Working at Sky Italy in Data Platform \& Analytics (DP\&A) is a unique opportunity to design and implement the best solutions to exploit the power of data in combination with our platform capabilities by working on advanced analytics use cases to derive knowledge and gain insights on how to keep our customers experience at top level.
Role overview
The candidate will be a key person for advanced analytics usage within DP\&A by promoting Machine Learning (ML) approaches and maintaining/improving the current Artificial Intelligence (AI) end to end infrastructure with the aim to maximize the values of data and push toward the evolution of new use cases thanks to the adoption of the Big Data ecosystem.
Main activities:
Design ML systems to automate models training, prediction and performance validation
Working on prototypes, experiment new approaches and test several solutions on ML algorithms and tools application
Industrialize end to end solutions by defining and applying best practices in ML Ops field
Analyze huge volumes of historical data to make predictions and trends forecasting
Maximize the value of available data by proposing new potential use cases on top of heterogeneous datasets, raw data and complex models with the application of descriptive, predictive and prescriptive analysis techniques
Responsabilities:
Research and implement appropriate ML algorithms and tools, design ML systems, propose AI applications according to requirements and data science prototypes
Select appropriate datasets, design efficient data models and data representation methods
Understanding business objectives and propose/developing models that help to achieve them, along with metrics to track their progress
Managing available resources such as hardware, data, and team staffing so that project deadlines are met
Design and deploy to production end to end ML pipelines by using best practices for monitoring/retraining/redeploying
Analyzing/ranking ML algorithms that could be used to solve a given problem and perform statistical analysis and fine-tuning according to test results
Define the preprocessing or feature engineering to be done on a given dataset, analyze models underperformance and design strategies to overcome them
Skills required:
Proficiency with ML frameworks, libraries, data structures, data modeling, and software architecture
Knowledge of Cloud environments with experience on GCP Platform Cloud-based solutions (e.g. BigQuery, Cloud Pub/Sub, AI Platform, GCS, Cloud Functions)

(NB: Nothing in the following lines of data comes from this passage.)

(* ===== verification/SqlFuncs.v ===== *)
(** * The SQL functions: [src/func_fga.c]

    [fga_check], [fga_write_tuple], [fga_delete_tuple], [fga_create_store] and
    [fga_delete_store] as one backend runs them, over the cache, the channel
    and the wake-ups of its wait loop. *)
From S2P Require Import Prelude Platform Types CacheKey CacheSpec CacheL1 CacheL2 Stats Cache.
From S2P Require Import SlotQueue SlotPool Channel.

(** [text*] arguments that passed [validate_not_empty]. *)
Record TupleArgsView : Type := MkTupleArgs {
  v_object_type : list ascii;
  v_object_id : list ascii;
  v_subject_type : list ascii;
  v_subject_id : list ascii;
  v_relation : list ascii;
  v_options : option (list ascii);
}.

(** The payload of [src], cut at [dst_size - 1] bytes, and a NUL. *)
Definition write_text (use_asserts : bool) (dst : list ascii) (dst_size : nat)
    (src : list ascii) : outcome (list ascii) :=
  _ ← c_assert use_asserts (bool_decide (0 < dst_size)%nat);
  let len := length src in
  let len := if decide (dst_size <= len)%nat then (dst_size - 1)%nat else len in
  let dst := if decide (0 < len)%nat then take len src ++ drop len dst else dst in
  if decide (len < length dst)%nat then Done (<[len := NUL]> dst) else Undefined OutOfBounds.

Definition fill_tuple (use_asserts : bool) (v : TupleArgsView) (tuple : FgaTuple)
  : outcome FgaTuple :=
  ot ← write_text use_asserts (object_type tuple) OBJECT_TYPE_MAX_LEN (v_object_type v);
  oi ← write_text use_asserts (object_id tuple) OBJECT_ID_MAX_LEN (v_object_id v);
  st ← write_text use_asserts (subject_type tuple) SUBJECT_TYPE_MAX_LEN (v_subject_type v);
  si ← write_text use_asserts (subject_id tuple) SUBJECT_ID_MAX_LEN (v_subject_id v);
  rel ← write_text use_asserts (relation tuple) RELATION_MAX_LEN (v_relation v);
  mret (MkTuple ot oi st si rel).

(** A NULL or empty C string. *)
Definition c_str_empty (s : option (list ascii)) : bool :=
  match s with Some b => bool_decide (c_str b = []) | None => true end.

Definition fill_request (config : FgaConfig) (r : FgaRequest) : outcome FgaRequest :=
  match store_id config with
  | Some sid =>
      if c_str_empty (store_id config) then
        Error (PgError "ERRCODE_INTERNAL_ERROR" "postfga: store_id is not configured")
      else
        let r := MkRequest (request_id r) (req_type r)
                   (strlcpy (req_store_id r) sid OPENFGA_STORE_ID_LEN)
                   (req_model_id r) (req_body r) in
        match model_id config with
        | Some mid =>
            mret (MkRequest (request_id r) (req_type r) (req_store_id r)
                    (strlcpy (req_model_id r) mid OPENFGA_MODEL_ID_LEN) (req_body r))
        | None => mret r
        end
  | None => Error (PgError "ERRCODE_INTERNAL_ERROR" "postfga: store_id is not configured")
  end.

(** [key] is the caller's stack object before the call. *)
Definition build_cache_key `{XXHash} (use_asserts : bool) (config : FgaConfig)
    (key : FgaAclCacheKey) (args : TupleArgsView) : outcome FgaAclCacheKey :=
  fga_cache_key use_asserts key (store_id config) (model_id config)
    (Some (v_object_type args)) (Some (v_object_id args)) (Some (v_subject_type args))
    (Some (v_subject_id args)) (Some (v_relation args)).

Definition validate_not_empty (arg : text) : outcome (list ascii) :=
  match arg with
  | None => Error (PgError "ERRCODE_NULL_VALUE_NOT_ALLOWED"
                     "postfga: %s argument must not be NULL")
  | Some b =>
      if bool_decide (length b = 0%nat)
      then Error (PgError "ERRCODE_STRING_DATA_LENGTH_MISMATCH"
                    "postfga: %s argument must not be empty")
      else Done b
  end.

(** [args]: the SQL arguments, [None] for NULL; missing ones are not passed. *)
Definition read_tuple_args (args : list text) : outcome TupleArgsView :=
  ot ← validate_not_empty (mjoin (args !! 0%nat));
  oi ← validate_not_empty (mjoin (args !! 1%nat));
  st ← validate_not_empty (mjoin (args !! 2%nat));
  si ← validate_not_empty (mjoin (args !! 3%nat));
  rel ← validate_not_empty (mjoin (args !! 4%nat));
  mret (MkTupleArgs ot oi st si rel
    (if (6 <=? Z.of_nat (length args)) then mjoin (args !! 5%nat) else None)).

(** ** The backend process

    [be_dead_frame]: [PG_exception_stack] points into a stack frame that has
    been left; [be_notices]: the INFO messages sent to the client. *)
Record backend (L H : Type) : Type := MkBackend {
  be_chan : chan_env L;
  be_cache : cache_env H;
  be_dead_frame : bool;
  be_notices : list (list ascii);
}.
Arguments MkBackend {L H} be_chan be_cache be_dead_frame be_notices.
Arguments be_chan {L H} b.
Arguments be_cache {L H} b.
Arguments be_dead_frame {L H} b.
Arguments be_notices {L H} b.

Section SqlFuncs.
Context {L : Type} {HS : SList L} {H : Type} {HD : Dynahash FgaAclCacheKey Z H} {HX : XXHash}.
Variable use_asserts : bool.
Variable config : FgaConfig.
Variables MyProcPid MyProcNumber : Z.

Advanced proficiency with Python code writing and basic libraries for ML and data science (e.g. NumPy, Pandas, Scikit-learn, TensorFlow)
Expertise in visualizing and manipulating big datasets
Knowledge of SQL/NoSQL language/DB: querying, modeling and data structures
Knowledge of maintenance and ongoing development of continuous build/integration infrastructure
Excellent analytical and problem-solving abilities with in-depth knowledge of mathematics and statistics
At least two years’ experience as a ML engineer and Proficiency with English language
Master's degree in computer science, data science, mathematics, or a related field.